(** ** Defaults *)

Lemma check_positional_ok m f n T : (m <= n)%nat ->
  check_positional m (frame f n T) (Z.of_nat (n + length T) - Z.of_nat m) =
  if forallb (fun j => negb (is_null (f j))) (seq 0 m) then Ret tt else Raise TypeError.
Proof.
  intros Hm. induction m as [|m IH]; [done|]. cbn [check_positional]. rewrite seq_S, forallb_app. cbn [forallb].
  replace (Z.of_nat (n + length T) - Z.of_nat (S m)) with (Z.of_nat (n + length T) - 1 - Z.of_nat m) by lia.
  rewrite rd_frame by lia. cbn [obind Nat.add]. destruct (is_null (f m)); cbn [negb andb].
  - by rewrite andb_false_r.
  - rewrite !andb_true_r. replace (Z.of_nat (n + length T) - 1 - Z.of_nat m + 1) with (Z.of_nat (n + length T) - Z.of_nat m) by lia. apply IH. lia.
Qed.

Section Defaults.
Context (p : prelude_sig) (names : list Z) (defs : list obj) (kwd : option (mp_map_t obj)).
Local Notation N := (length names).
Local Notation default_of := (default_of qstr p names defs kwd).

(** The defaults that the function object keeps. *)
Definition extra_args : list (slot obj) := (S_obj <$> defs) ++ match kwd with Some d => [S_dict d] | None => [] end.

Context (HN : N = n_params p) (Hdef : length defs = n_def p) (Hle : (n_def p <= n_pos p)%nat).
Context (Hkwd : match kwd with Some d => flag p MP_SCOPE_FLAG_DEFKWARGS = true /\ dict_wf d | None => flag p MP_SCOPE_FLAG_DEFKWARGS = false end).

Definition filled f (j : nat) : slot obj := if is_null (f j) then default_of j else f j.

Lemma extra_default j : (n_pos p - n_def p <= j < n_pos p)%nat ->
  exists o, extra_args !! (j - (n_pos p - n_def p))%nat = Some (S_obj o) /\ default_of j = S_obj o.
Proof.
  intros Hj. destruct (lookup_lt_is_Some_2 defs (j - (n_pos p - n_def p))) as [o Ho]; [lia|]. exists o. split.
  - unfold extra_args. rewrite lookup_app_l by (rewrite length_fmap; lia). by rewrite list_lookup_fmap, Ho.
  - unfold ArgsRule.default_of. destruct (Nat.ltb_spec j (n_pos p)); [|lia]. destruct (Nat.ltb_spec j (n_pos p - n_def p)); [lia|]. by rewrite Ho.
Qed.

Lemma no_default j : (j < n_pos p - n_def p)%nat -> default_of j = S_null.
Proof.
  intros Hj. unfold ArgsRule.default_of. destruct (Nat.ltb_spec j (n_pos p)); [|lia]. destruct (Nat.ltb_spec j (n_pos p - n_def p)); [done|lia].
Qed.

Lemma length_extra : (n_def p <= length extra_args)%nat.
Proof. unfold extra_args. rewrite length_app, length_fmap. lia. Qed.

Lemma fill_defaults_ok m i f T : (i + m <= n_def p)%nat ->
  fill_defaults m (frame f N T) (Z.of_nat (N + length T) - Z.of_nat (n_pos p) + Z.of_nat i) (Z.of_nat (n_def p) - 1 - Z.of_nat i) extra_args =
  Ret (frame (fun j => if decide (n_pos p - (i + m) <= j < n_pos p - i)%nat then filled f j else f j) N T).
Proof.
  revert i f. induction m as [|m IH]; intros i f Hi; cbn [fill_defaults].
  - f_equal. apply frame_ext. intros j _. by rewrite decide_False by lia.
  - set (k := (n_pos p - 1 - i)%nat). assert (Hk : (k < N)%nat) by (unfold k, n_params in *; lia).
    replace (Z.of_nat (N + length T) - Z.of_nat (n_pos p) + Z.of_nat i) with (Z.of_nat (N + length T) - 1 - Z.of_nat k) by (unfold k; lia).
    rewrite rd_frame by done. cbn [obind]. destruct (extra_default k) as (o & Ho & Hd); [unfold k; lia|].
    assert ((if is_null (f k) then let! x := rd extra_args (Z.of_nat (n_def p) - 1 - Z.of_nat i) in
        wr (frame f N T) (Z.of_nat (N + length T) - 1 - Z.of_nat k) x else Ret (frame f N T)) = Ret (frame (set_at f k (filled f k)) N T)) as ->.
    { unfold filled. destruct (is_null (f k)).
      - rewrite (rd_Ret _ _ (S_obj o)) by (lia || (rewrite <- Ho; f_equal; unfold k; lia)). cbn [obind]. rewrite wr_frame by done. by rewrite Hd.
      - f_equal. apply frame_ext. intros j _. unfold set_at. by destruct (decide (j = k)) as [->|]. }
    cbn [obind]. replace (Z.of_nat (N + length T) - 1 - Z.of_nat k + 1) with (Z.of_nat (N + length T) - Z.of_nat (n_pos p) + Z.of_nat (S i)) by (unfold k; lia).
    replace (Z.of_nat (n_def p) - 1 - Z.of_nat i - 1) with (Z.of_nat (n_def p) - 1 - Z.of_nat (S i)) by lia.
    rewrite IH by lia. f_equal. apply frame_ext. intros j _. unfold filled, set_at. destruct (decide (j = k)) as [->|Hne].
    + rewrite decide_False by (unfold k; lia). rewrite decide_True by (unfold k; lia). done.
    + destruct (decide (n_pos p - (S i + m) <= j < n_pos p - S i)%nat); [by rewrite decide_True by lia|]. rewrite decide_False; [done|unfold k in Hne; lia].
Qed.
Lemma setup_keywords_ok fname code : 0 <= fname < 2 ^ 32 ->
  keyword_mode = true \/ (n_pos p - n_def p <= length pos)%nat ->
  let r := setup_keywords qstr (frame (if keyword_mode then given [] else filled (given [])) N (rest_tuple ++ rest_room)) (Z.of_nat (N + room)) p extra
    (Z.of_nat (length kws)) (kw_objs qstr kws) (var_uint fname ++ name_code names ++ code) (Z.of_nat (N + room) - 1 - Z.of_nat (N + length rest_tuple)) in
  (bound /\ exists d, r = Ret (frame binding N (after_params d)) /\ kw_dict d) \/ (~ bound /\ r = Raise TypeError) \/
  (r = Raise MemoryError /\ refuses obj).
Proof.
  intros Hfn Hen. pose proof (b_names _ _ Hb) as HN. unfold n_params in HN. cbv zeta. unfold setup_keywords.
  destruct sig_nat as (-> & -> & -> & Hsm).
  replace (Z.to_nat (Z.of_nat (n_pos p) + Z.of_nat (n_kwonly p))) with N by lia.
  assert (Hvk : (Z.land (sig_flags p) MP_SCOPE_FLAG_VARKEYWORDS =? 0) = negb varkw) by (unfold flag; by rewrite negb_involutive).
  rewrite <- negb_andb, keyword_mode_test, negb_involutive, Hvk.
  destruct keyword_mode eqn:Ek.
  - rewrite !Nat2Z.id. destruct (new_dict_ok (given []) (length kws) Hkws) as [[-> ?]|(? & -> & d0 & -> & Hd0)]; [by right; right|].
    cbn [obind]. replace (Z.of_nat (n_pos p) - Z.of_nat (n_def p)) with (Z.of_nat (n_pos p - n_def p)) by (pose proof (b_le _ _ Hb); lia). rewrite Nat2Z.id.
    pose proof (keyword_loop_ok qstr Hqstr Hinj Hhash p names pos rest_tuple (replicate (room - Nat.b2n varargs - Nat.b2n varkw) S_null) fname code
      Hfn (b_range _ _ Hb) kws [] d0 fit_nil Hd0) as Hkl. cbv zeta in Hkl.
    fold (after_params d0) in Hkl. rewrite (length_after d0) in Hkl. cbn [app] in Hkl. change (Z.of_nat (length [])) with 0 in Hkl.
    destruct Hkl as [(Hfit & d & Hrun & Hd)|[(Hfit & Hrun)|[Hrun ?]]].
    + rewrite Hrun. cbn [obind]. fold (after_params d). pose proof (defaults_ok (after_params d) fname code Hfn) as Hdef. cbv zeta in Hdef.
      rewrite (length_after d) in Hdef. destruct Hdef as [(-> & Hall)|(-> & j & Hj & Hn)].
      * left. split; [done|]. by exists d.
      * right. left. split; [|done]. intros [_ Hall]. rewrite Hall in Hn by done. done.
    + right. left. split; [by intros [? _]|]. by rewrite Hrun.
    + right. right. by rewrite Hrun.
  - destruct Hen as [?|Hen]; [done|]. destruct (no_keywords Ek) as (Ekws & _ & _).
    destruct (Z.eqb_spec (Z.of_nat (n_kwonly p)) 0) as [H0|H0]; cbn [negb].
    + assert (Hb0 : forall j, filled (given []) j = binding j) by (intros j; unfold ArgsRule.filled, ArgsRule.binding; by rewrite Ekws).
      rewrite (frame_ext _ binding) by (intros; apply Hb0).
      destruct (new_dict_ok binding 0 ltac:(done)) as [[-> ?]|(? & -> & d & -> & Hd)]; [by right; right|]. left. split.
      { split; [rewrite Ekws; apply fit_nil|]. intros j Hj. apply positional_bound; lia. }
      exists d. split; [done|]. intros Hv. rewrite Ekws. by apply Hd.
    + right. left. split; [|done]. intros [_ Hall]. specialize (Hall (n_pos p)). rewrite kwonly_null in Hall by done. discriminate Hall. lia.
Qed.

(** ** The call *)

Lemma too_few : keyword_mode = false -> (length pos < n_pos p - n_def p)%nat -> is_null (binding (length pos)) = true.
Proof.
  intros Hk Hl. rewrite binding_first by done. destruct (no_keywords Hk) as (-> & _ & _). rewrite given_nil.
  by rewrite lookup_ge_None_2 by (rewrite length_take; lia).
Qed.

(** What a call leaves, when the code begins at [code]: the bound arguments and the cells, or the error; or there is no
    memory. *)
Definition call_outcome (code : list Z) (r : outcome (mp_code_state_t obj)) : Prop :=
  (accepts qstr p names defs kwd pos kws /\ exists d, (varkw = true -> collects qstr names kws d) /\
     r = Ret {| ip := code; sp := -1; cs_n_state := Z.of_nat (N + room); exc_sp_idx := 0;
                state := reverse (foldl make_cell (tab binding N ++ after_params d) cells) |}) \/
  (~ accepts qstr p names defs kwd pos kws /\ r = Raise TypeError) \/
  (r = Raise MemoryError /\ refuses obj).

Lemma setup_outcome fname lines code rest (cs : mp_code_state_t obj) : 0 <= fname < 2 ^ 32 ->
  let info := var_uint fname ++ name_code names ++ lines in MP_BC_PRELUDE_SIG_DECODE (ip cs) = Ret (p, rest) ->
  MP_BC_PRELUDE_SIZE_DECODE rest = Ret (Z.of_nat (length info), Z.of_nat (length cells), info ++ cells ++ code) ->
  cs_n_state cs = Z.of_nat (N + room) ->
  call_outcome code (mp_setup_code_state qstr cs extra (Z.of_nat (length pos)) (Z.of_nat (length kws)) args).
Proof.
  intros Hfn info Hsig Hsize Hns. pose proof (b_names _ _ Hb) as HN. destruct (b_cells _ _ Hb) as [Hcells Hcl].
  assert (Hacc : accepts qstr p names defs kwd pos kws <-> ((length pos <= n_pos p)%nat \/ varargs = true) /\ bound).
  { unfold accepts, bound. by rewrite HN. }
  unfold call_outcome, mp_setup_code_state. rewrite Hns, Hsig. cbn [obind]. rewrite Hsize. cbn [obind]. rewrite !Nat2Z.id, drop_app_length.
  pose proof setup_positional_ok as Hpos. cbv zeta in Hpos. destruct (decide _) as [[Hmany Hen]|Hbad].
  - destruct Hpos as [[-> ?]|(? & -> & <-)]; [by right; right|]. cbn [obind]. pose proof (setup_keywords_ok fname (lines ++ cells ++ code) Hfn Hen) as Hkw. cbv zeta in Hkw.
    assert (info ++ cells ++ code = var_uint fname ++ name_code names ++ lines ++ cells ++ code) as Einfo by (unfold info; by rewrite <- !app_assoc).
    rewrite <- Einfo in Hkw. destruct Hkw as [(Hbd & d & -> & Hd)|[(Hbd & ->)|[-> ?]]]; [|right; left|by right; right].
    + cbn [obind]. rewrite drop_app_length. unfold frame.
      assert (Hlen : Z.of_nat (N + room) = Z.of_nat (length (tab binding N ++ after_params d))) by (rewrite length_app, length_tab, length_after; lia).
      rewrite Hlen. destruct (cell_loop_ok cells (tab binding N ++ after_params d) code) as [[-> ?]|(? & -> & <-)];
        [by rewrite <- Hlen|by right; right|].
      left. split; [by apply Hacc|]. exists d. split; [done|]. done.
    + split; [|done]. intros H. by apply Hacc in H as [_ H].
  - right. left. rewrite Hpos. split; [|done]. intros H. apply Hacc in H as [Hmany [_ Hall]]. apply Hbad. split; [done|].
    destruct keyword_mode eqn:Ek; [by left|]. right. destruct (decide (n_pos p - n_def p <= length pos)%nat); [done|exfalso].
    specialize (Hall (length pos)). rewrite too_few in Hall by (done || lia). unfold n_params in HN. discriminate Hall. lia.
Qed.
(** ** The assertions of AutoIncrement *)

Lemma shr1_in_mem (a : Z) : 0 <= a <= 65535 -> in_mem (CInt.shr a 1) = true.
Proof.
  intros H. unfold in_mem, CInt.shr, MEM_SIZE.
  rewrite Z.shiftr_div_pow2 by lia. change (2 ^ 1) with 2.
  pose proof (Z.div_pos a 2 ltac:(lia) ltac:(lia)).
  pose proof (Z.div_lt_upper_bound a 2 32768 ltac:(lia) ltac:(lia)).
  apply andb_true_intro. split; [apply Z.leb_le | apply Z.ltb_lt]; lia.
Qed.

Lemma get_operand_AUTO_INC (p : addr_phrase) (st : state) :
  ap_mode p = AUTO_INC ->
  get_operand p st
  = let r := ap_reg p in
    let st1 := if r =? 7
               then with_instr_fetch st (CInt.add (instr_fetch st) 1)
               else st in
    _ <- assert (reg st r <? BIT16) ;;
    value <- mem_read st (CInt.shr (reg st r) 1) ;;
    _ <- assert (value <? BIT16) ;;
    Ok (mkAP AUTO_INC r (reg st r) value,
        set_reg st1 r (Z.land (CInt.add (reg st r) 2) MASK16)).
Proof.
  intros Hm. unfold get_operand. rewrite Hm.
  cbn [Z.eqb AUTO_INC REG REG_DEF Pos.eqb]. cbv zeta.
  destruct (ap_reg p =? 7); reflexivity.
Qed.

(** C10: in AutoIncrement mode [get_operand] aborts on its first assertion
    when the register holds 0200000 or more, and on its second when the word
    fetched holds 0200000 or more; when every register and every memory word
    is below 0200000 no assertion fails, and when they are 16-bit values the
    operand is resolved. *)
Theorem C10_auto_inc_assertions (p : addr_phrase) (st : state) :
  ap_mode p = AUTO_INC -> 0 <= ap_reg p < 8 ->
  (BIT16 <= reg st (ap_reg p) -> get_operand p st = Err AssertionFailed) /\
  (0 <= reg st (ap_reg p) < BIT16 ->
   BIT16 <= mem st (CInt.shr (reg st (ap_reg p)) 1) ->
   get_operand p st = Err AssertionFailed) /\
  ((forall r, 0 <= r < 8 -> reg st r < BIT16) ->
   (forall i, 0 <= i < MEM_SIZE -> mem st i < BIT16) ->
   get_operand p st <> Err AssertionFailed) /\
  (all_word16 st ->
   exists st',
     get_operand p st
     = Ok (mkAP AUTO_INC (ap_reg p) (reg st (ap_reg p))
             (mem st (CInt.shr (reg st (ap_reg p)) 1)), st') /\
     reg st' (ap_reg p) = (reg st (ap_reg p) + 2) mod 65536).
Proof.
  intros Hm Hr. rewrite (get_operand_AUTO_INC _ _ Hm). cbv zeta.
  unfold assert, mem_read, BIT16. repeat split.
  - intros H. apply Z.ltb_ge in H. rewrite H. reflexivity.
  - intros H Hv. destruct H as [H0 H1].
    rewrite (proj2 (Z.ltb_lt _ _) H1), shr1_in_mem by lia. cbn [bind].
    apply Z.ltb_ge in Hv. rewrite Hv. reflexivity.
  - intros Hregs Hmem.
    rewrite (proj2 (Z.ltb_lt _ _) (Hregs _ Hr)). cbn [bind].
    destruct (in_mem (CInt.shr (reg st (ap_reg p)) 1)) eqn:E;
      [|cbn [bind]; discriminate].
    cbn [bind]. unfold in_mem in E. apply andb_prop in E as (E0 & E1).
    apply Z.leb_le in E0. apply Z.ltb_lt in E1.
    rewrite (proj2 (Z.ltb_lt _ _) (Hmem _ (conj E0 E1))). cbn [bind].
    discriminate.
  - intros (Hregs & Hmem). pose proof (Hregs _ Hr) as Hv. unfold word16 in Hv.
    rewrite (proj2 (Z.ltb_lt (reg st (ap_reg p)) 65536) ltac:(lia)).
    pose proof (shr1_in_mem _ Hv) as E. rewrite E. cbn [bind].
    unfold in_mem in E. apply andb_prop in E as (E0 & E1).
    apply Z.leb_le in E0. apply Z.ltb_lt in E1.
    pose proof (Hmem _ (conj E0 E1)) as Hw. unfold word16 in Hw.
    assert (Hlt : (mem st (CInt.shr (reg st (ap_reg p)) 1) <? 65536) = true)
      by (apply Z.ltb_lt; lia).
    rewrite Hlt. cbn [bind]. eexists. split; [reflexivity|].
    destruct (ap_reg p =? 7); unfold_state;
      rewrite upd_same, add_small, land_MASK16 by lia; reflexivity.
Qed.

(** The immediate operand of MOV #5, R0: AutoIncrement on the PC at 2. *)
Lemma C10_witness :
  get_operand (mkAP AUTO_INC 7 0 0) (set_reg (loaded prog_mov_add) 7 2)
  <> Err AssertionFailed /\
  exists st',
    get_operand (mkAP AUTO_INC 7 0 0) (set_reg (loaded prog_mov_add) 7 2)
    = Ok (mkAP AUTO_INC 7 2 5, st') /\ reg st' 7 = 4.
Proof.
  assert (Hregs : forall r, 0 <= r < 8 ->
            0 <= reg (set_reg (loaded prog_mov_add) 7 2) r <= 65535).
  { intros r _. cbn. unfold upd. destruct (r =? 7); lia. }
  assert (Hmem : forall i, 0 <= i < MEM_SIZE ->
            0 <= mem (set_reg (loaded prog_mov_add) 7 2) i <= 65535).
  { intros i _. cbn. unfold upd.
    repeat match goal with
           | |- context [if ?c then _ else _] => destruct c
           end; lia. }
  destruct (C10_auto_inc_assertions (mkAP AUTO_INC 7 0 0)
              (set_reg (loaded prog_mov_add) 7 2) eq_refl
              ltac:(cbn; lia))
    as (_ & _ & Hno & Hok).
  split.
  - apply Hno.
    + intros r Hr. pose proof (Hregs r Hr). unfold BIT16. lia.
    + intros i Hi. pose proof (Hmem i Hi). unfold BIT16. lia.
  - destruct (Hok (conj Hregs Hmem)) as (st' & Hg & Hr').
    exists st'. split; [exact Hg | exact Hr'].
Defined.

(** ** Halt and the illegal instruction *)

(** The halt word ends the run with exit code 0. *)
Lemma halt_exit (st st0 : state) (n : nat) :
  fetch st = Ok (0, st0) -> run (S n) st = Exit 0 None st0.
Proof.
  intros Hf. cbn [run]. unfold step. rewrite Hf. reflexivity.
Qed.
Lemma matchLabelFilter_patterns m cfgs k :
  stopsAtFirstBadPattern [default EmptyString (m !! k)] (matchLabelFilter m cfgs k).
Proof.
  unfold matchLabelFilter.
  rewrite <-(app_nil_r [default EmptyString (m !! k)]).
  apply stopsAtFirstBadPattern_bind;
    [apply stopsAtFirstBadPattern_MustNewRegexp|].
  intros; apply stopsAtFirstBadPattern_nil.
Qed.

Lemma matchExpressionFilter_patterns cfgs exp :
  stopsAtFirstBadPattern (option_list (expressionPattern exp))
    (matchExpressionFilter cfgs exp).
Proof.
  unfold matchExpressionFilter, expressionPattern.
  repeat case_decide; simpl;
    try (rewrite <-(app_nil_r [strings_Join (Values exp) "|"]);
         apply stopsAtFirstBadPattern_bind;
           [apply stopsAtFirstBadPattern_MustNewRegexp|];
         intros; apply stopsAtFirstBadPattern_nil);
    try (rewrite MustNewRegexp_true; apply stopsAtFirstBadPattern_nil).
  apply stopsAtFirstBadPattern_nil.
Qed.

(** The rules before the port are generated when every pattern of the
    resource compiles, and otherwise the run panics on the first that does
    not. *)
Lemma selectorCfgs_patterns pm :
  stopsAtFirstBadPattern (selectorPatterns pm) (selectorCfgs pm).
Proof.
  unfold selectorPatterns, selectorCfgs.
  apply stopsAtFirstBadPattern_bind.
  { unfold namespaceFilter. rewrite <-(app_nil_r [Namespace pm]).
    apply stopsAtFirstBadPattern_bind;
      [apply stopsAtFirstBadPattern_MustNewRegexp|].
    intros; apply stopsAtFirstBadPattern_nil. }
  intros c1 _.
  apply stopsAtFirstBadPattern_bind.
  { unfold matchLabelsFilters, selectorKeys.
    rewrite <-(omap_Some_fmap
                 (λ k, default EmptyString (MatchLabels (Selector (Spec pm)) !! k))).
    apply stopsAtFirstBadPattern_foldM. intros. apply matchLabelFilter_patterns. }
  intros c2 _. rewrite <-(app_nil_r (omap _ _)).
  apply stopsAtFirstBadPattern_bind;
    [|intros; apply stopsAtFirstBadPattern_nil].
  unfold matchExpressionsFilters.
  apply stopsAtFirstBadPattern_foldM. intros. apply matchExpressionFilter_patterns.
Qed.
(** ** Bulk fill *)

(** [for i := currentLevel + 1; i <= newLevel; i++] in [FillBySortedSlice]. *)
Fixpoint Fill_grow (count i : nat) (h : heap) (s : SkipList) (pos : Z)
  (update : list (option addr)) : result (heap * list (option addr)) :=
  match count with
  | O => Ok (h, update)
  | S count' =>
      do h <- append_level h s;
      let update := update ++ [Some (header s)] in
      do u <- index update i;
      do (ua, _) <- deref h u;
      do h <- store_span h ua i (wrap32 pos);
      Fill_grow count' (S i) h s pos update
  end.

(** [for i := 0; i <= newLevel; i++] in [FillBySortedSlice]. *)
Fixpoint Fill_splice (count i : nat) (h : heap) (newNode : addr)
  (update : list (option addr)) : result (heap * list (option addr)) :=
  match count with
  | O => Ok (h, update)
  | S count' =>
      do u <- index update i;
      do (ua, _) <- deref h u;
      do h <- store_forward h ua i (Some newNode);
      do ul <- slot h ua i;
      do h <- store_span h ua i (wrap32 (span ul + 1));
      do update <- assign update i (Some newNode);
      Fill_splice count' (S i) h newNode update
  end.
• • • • • • •
» Action item: Tally the lines in the listing that contain the string "discriminate", then report that tally alone.

» Task solution: 4